A DeepSeek, apoiada pelo fundo High-Flyer, virou de cabeça para baixo o setor de IA em 2025 com resultados surpreendentes. Desde então, uma dúvida não para de crescer: como foi treinado o modelo e, principalmente, de que chips dependerá sua próxima versão? Rumores recentes indicam que a aposta será em soluções 100% fabricadas na China.
A encruzilhada do hardware
Quando o DeepSeek R1 foi apresentado, a High-Flyer declarou ter usado 2.048 GPUs H800 da NVIDIA. Especialistas, porém, contestaram: o nível de treinamento exigiria até 50 mil H100, chips proibidos de entrar na China devido às sanções dos Estados Unidos.
As hipóteses surgiram: intermediários no mercado paralelo ou já um plano de substituição em andamento? Agora, o South China Morning Post sugere que a próxima geração de DeepSeek pode abandonar completamente a NVIDIA, fortalecendo a indústria local de semicondutores.

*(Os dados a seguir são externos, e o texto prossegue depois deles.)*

(** X13.  [add] leaves the set as it is when it has a member equal to the
    value, and otherwise appends the value; afterwards [has] is true of
    the value, and every value it was true of before. *)
Theorem FractionSet_add_has (value : Fraction) (this : list Fraction) :
  (FractionSet.has equals value this = true ->
   FractionSet.add same equals value this = this)
  /\ (FractionSet.has equals value this = false ->
      FractionSet.add same equals value this = this ++ [value])
  /\ FractionSet.has equals value (FractionSet.add same equals value this)
     = true
  /\ (forall w : Fraction,
        FractionSet.has equals w this = true ->
        FractionSet.has equals w (FractionSet.add same equals value this)
        = true).
Proof.
  unfold FractionSet.add.
  destruct (FractionSet.has equals value this) eqn:E.
  - split; [reflexivity |]. split; [discriminate |].
    split; [exact E | auto].
  - rewrite (super_add_not_has _ _ E).
    split; [discriminate |]. split; [reflexivity |].
    unfold FractionSet.has. split.
    + rewrite existsb_app. cbn. rewrite equals_refl.
      now rewrite Bool.orb_true_r.
    + intros w Hw. rewrite existsb_app. unfold FractionSet.has in Hw.
      now rewrite Hw.
Qed.

Lemma pairwise_unequal_snoc (value : Fraction) (this : list Fraction) :
  pairwise_unequal equals this ->
  Forall (fun other => equals other value = false) this ->
  pairwise_unequal equals (this ++ [value]).
Proof.
  induction this as [| x s IH]; intros Hp Hall; cbn.
  - split; [constructor | exact I].
  - destruct Hp as [Hx Hs]. inversion Hall; subst. split.
    + apply Forall_app. split; [exact Hx | repeat constructor; assumption].
    + apply IH; assumption.
Qed.

Lemma pairwise_unequal_filter (f : Fraction -> bool) (this : list Fraction) :
  pairwise_unequal equals this -> pairwise_unequal equals (filter f this).
Proof.
  induction this as [| x s IH]; intros Hp; [exact I |].
  destruct Hp as [Hx Hs]. cbn [filter].
  destruct (f x); [| exact (IH Hs)].
  split; [| exact (IH Hs)].
  apply Forall_forall. intros y Hy. apply filter_In in Hy.
  exact (proj1 (Forall_forall _ _) Hx y (proj1 Hy)).
Qed.

(** X14.  A set built with [add] and [delete] never holds two members
    that are [equals]: the empty set has none, and both methods keep it
    so. *)
Theorem FractionSet_members_unequal (value : Fraction)
    (this : list Fraction) :
  pairwise_unequal equals this ->
  pairwise_unequal equals (FractionSet.add same equals value this)
  /\ pairwise_unequal equals (fst (FractionSet.delete same equals value this)).
Proof.
  intros Hp. split.
  - unfold FractionSet.add.
    destruct (FractionSet.has equals value this) eqn:E; [exact Hp |].
    rewrite (super_add_not_has _ _ E).
    apply pairwise_unequal_snoc; [exact Hp | apply has_false_iff, E].
  - unfold FractionSet.delete.
    destruct (find (fun other => equals other value) this); [| exact Hp].
    cbn [FractionSet.super_delete fst]. apply pairwise_unequal_filter, Hp.
Qed.

(** [equals] is symmetric and transitive. *)
Hypothesis equals_sym : forall x y : Fraction, equals x y = equals y x.
Hypothesis equals_trans :
  forall x y z : Fraction,
    equals x y = true -> equals y z = true -> equals x z = true.

Lemma pairwise_unequal_In (this : list Fraction) :
  pairwise_unequal equals this ->
  forall x y : Fraction,
    In x this -> In y this -> x <> y -> equals x y = false.
Proof.
  induction this as [| z s IH]; intros Hp x y Hx Hy Hxy; [contradiction |].
  destruct Hp as [Hz Hs]. destruct Hx as [-> | Hx], Hy as [-> | Hy].
  - contradiction.
  - exact (proj1 (Forall_forall _ _) Hz y Hy).
  - rewrite equals_sym. exact (proj1 (Forall_forall _ _) Hz x Hx).
  - exact (IH Hs x y Hx Hy Hxy).
Qed.

(** X15.  On a set with no two equal members, [delete] removes exactly
    the members equal to the value and returns whether there was one;
    afterwards [has] is false of the value. *)
Theorem FractionSet_delete_has (value : Fraction) (this : list Fraction) :
  pairwise_unequal equals this ->
  snd (FractionSet.delete same equals value this)
  = FractionSet.has equals value this
  /\ FractionSet.has equals value
       (fst (FractionSet.delete same equals value this)) = false
  /\ (forall w : Fraction,
        In w (fst (FractionSet.delete same equals value this))
        <-> In w this /\ equals w value = false).
Proof.
  intros Hp. unfold FractionSet.delete.
  destruct (find (fun other => equals other value) this) as [other |] eqn:E.
  - apply find_some in E. destruct E as [Hin Heq].
    cbn [FractionSet.super_delete fst snd].
    assert (Hmem : forall w : Fraction,
               In w (filter (fun x => negb (same x other)) this)
               <-> In w this /\ equals w value = false).
    { intros w. rewrite filter_In. split.
      - intros [Hw Hne]. split; [exact Hw |].
        apply Bool.negb_true_iff in Hne.
        assert (Hwo : w <> other).
        { intros ->. rewrite (proj2 (same_spec other other) eq_refl) in Hne.
          discriminate. }
        destruct (equals w value) eqn:Ew; [| reflexivity].
        rewrite <- (pairwise_unequal_In this Hp w other Hw Hin Hwo).
        symmetry. apply (equals_trans w value other); [exact Ew |].
        rewrite equals_sym. exact Heq.
      - intros [Hw Hne]. split; [exact Hw |].
        apply Bool.negb_true_iff. destruct (same w other) eqn:Es; [| reflexivity].
        apply same_spec in Es. subst w. congruence. }
    split; [| split; [| exact Hmem]].
    + assert (H1 : existsb (fun x => same x other) this = true).
      { apply existsb_exists. exists other. split; [exact Hin |].
        now apply same_spec. }
      rewrite H1. symmetry. apply has_true_iff. exists other. auto.
    + apply has_false_iff, Forall_forall. intros w Hw.
      exact (proj2 (proj1 (Hmem w) Hw)).
  - cbn [fst snd].
    assert (Hall : Forall (fun other => equals other value = false) this).
    { apply Forall_forall. intros w Hw.
      exact (find_none _ _ E w Hw). }
    split; [symmetry; apply has_false_iff, Hall |].
    split; [apply has_false_iff, Hall |].
    intros w. split; [| tauto].
    intros Hw. split; [exact Hw |].
    exact (proj1 (Forall_forall _ _) Hall w Hw).
Qed.
End FractionSetFacts.

Lemma same_object_spec (x y : fraction_object) :
  same_object x y = true <-> x = y.
Proof.
  destruct x as [i [n d]], y as [j [m e]]. unfold same_object. cbn.
  rewrite !Bool.andb_true_iff, Nat.eqb_eq, Z.eqb_eq, Pos.eqb_eq. split.
  - intros [[-> ->] ->]. reflexivity.
  - intros H. injection H as -> -> ->. auto.
Qed.

Lemma equals_value_refl (x : fraction_object) : equals_value x x = true.
Proof. apply Qeq_bool_refl. Qed.

Lemma equals_value_sym (x y : fraction_object) :
  equals_value x y = equals_value y x.
Proof. apply Qeq_bool_comm. Qed.

Lemma equals_value_trans (x y z : fraction_object) :
  equals_value x y = true -> equals_value y z = true ->
  equals_value x z = true.
Proof. apply Qeq_bool_trans. Qed.

(** Adding [2/4] to a set that holds [1/2] changes nothing; adding [1/3]
    appends it. *)
Lemma FractionSet_add_has_witness :
  FractionSet.add same_object equals_value (7%nat, 2 # 4) [(1%nat, 1 # 2)]
  = [(1%nat, 1 # 2)]
  /\ FractionSet.add same_object equals_value (8%nat, 1 # 3) [(1%nat, 1 # 2)]
     = [(1%nat, 1 # 2); (8%nat, 1 # 3)]
  /\ FractionSet.has equals_value (8%nat, 1 # 3)
       (FractionSet.add same_object equals_value (8%nat, 1 # 3)
          [(1%nat, 1 # 2)]) = true.
Proof.
  destruct (FractionSet_add_has same_object equals_value
              same_object_spec equals_value_refl
              (7%nat, 2 # 4) [(1%nat, 1 # 2)]) as (Hkeep & _).
  destruct (FractionSet_add_has same_object equals_value
              same_object_spec equals_value_refl
              (8%nat, 1 # 3) [(1%nat, 1 # 2)]) as (_ & Happ & Hhas & _).
  split; [exact (Hkeep eq_refl) |].
  split; [exact (Happ eq_refl) | exact Hhas].
Defined.

Lemma FractionSet_members_unequal_witness :
  pairwise_unequal equals_value [(1%nat, 1 # 2); (2%nat, 1 # 3)]
  /\ pairwise_unequal equals_value
       (FractionSet.add same_object equals_value (3%nat, 2 # 6)
          [(1%nat, 1 # 2); (2%nat, 1 # 3)])
  /\ pairwise_unequal equals_value
       (fst (FractionSet.delete same_object equals_value (3%nat, 2 # 6)
               [(1%nat, 1 # 2); (2%nat, 1 # 3)])).
Proof.
  assert (H0 : pairwise_unequal equals_value
                 [(1%nat, 1 # 2); (2%nat, 1 # 3)])
    by (cbn; repeat constructor).
  split; [exact H0 |].
  exact (FractionSet_members_unequal same_object equals_value
           same_object_spec equals_value_refl
           (3%nat, 2 # 6) [(1%nat, 1 # 2); (2%nat, 1 # 3)] H0).
Defined.

(** Deleting [2/6] from a set that holds [1/2] and [1/3] removes the
    member [1/3]. *)
Lemma FractionSet_delete_has_witness :
  pairwise_unequal equals_value [(1%nat, 1 # 2); (2%nat, 1 # 3)]
  /\ FractionSet.delete same_object equals_value (3%nat, 2 # 6)
       [(1%nat, 1 # 2); (2%nat, 1 # 3)]
     = ([(1%nat, 1 # 2)], true)
  /\ FractionSet.has equals_value (3%nat, 2 # 6)
       (fst (FractionSet.delete same_object equals_value (3%nat, 2 # 6)
               [(1%nat, 1 # 2); (2%nat, 1 # 3)])) = false.
Proof.
  assert (H0 : pairwise_unequal equals_value
                 [(1%nat, 1 # 2); (2%nat, 1 # 3)])
    by (cbn; repeat constructor).
  split; [exact H0 |]. split; [reflexivity |].
  exact (proj1 (proj2 (FractionSet_delete_has same_object equals_value
           same_object_spec equals_value_sym equals_value_trans
           (3%nat, 2 # 6) [(1%nat, 1 # 2); (2%nat, 1 # 3)] H0))).
Defined.

(** ** More on [extendedEuclid] and [div] *)


Lemma euclid_loop_NaN (fuel : nat) :
  forall v : Vars.vars, Vars.r v = NaN -> euclid_loop fuel v = OutOfFuel.
Proof.
  induction fuel as [| fuel IH]; intros v Hr; cbn [euclid_loop]; rewrite Hr.
  - reflexivity.
  - cbn [strict_neq strict_eq negb Int]. apply IH.
    unfold euclid_body. cbn [Vars.r]. rewrite Hr.
    unfold div. destruct (Vars.rOld v); reflexivity.
Qed.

Os possíveis fornecedores chineses
Cinco empresas aparecem como candidatas para fornecer a infraestrutura crítica: Huawei Technologies, Cambricon Technologies, Moore Threads, Hygon Information Technology e MetaX Integrated Circuits.
Entre elas, três se destacam:
- Cambricon: pouco conhecida fora da Ásia, já levantou US$ 560 milhões para desenvolver chips de treinamento e inferência, além de criar uma alternativa ao CUDA.
- Moore Threads: aposta em placas como as MTT S4000 e S3000, que, no papel, competem diretamente com soluções da NVIDIA e AMD.
- Huawei: acelera com suas GPUs Ascend 910D e 920, projetadas para ocupar o espaço deixado pela H20 da NVIDIA no mercado chinês.

O que está em jogo
A questão vai além de desempenho técnico. A trajetória da DeepSeek simboliza a corrida da China pela soberania tecnológica em um setor dominado pelo Ocidente. Se conseguir treinar sua próxima geração de modelos sem a NVIDIA, o impacto será tanto econômico quanto político.
Por enquanto, o mistério continua: a DeepSeek ainda não revelou qual será seu novo aliado. Mas uma coisa já é certa: a disputa pelos chips de IA se tornou também uma batalha pela independência estratégica, e a China parece disposta a jogar pesado.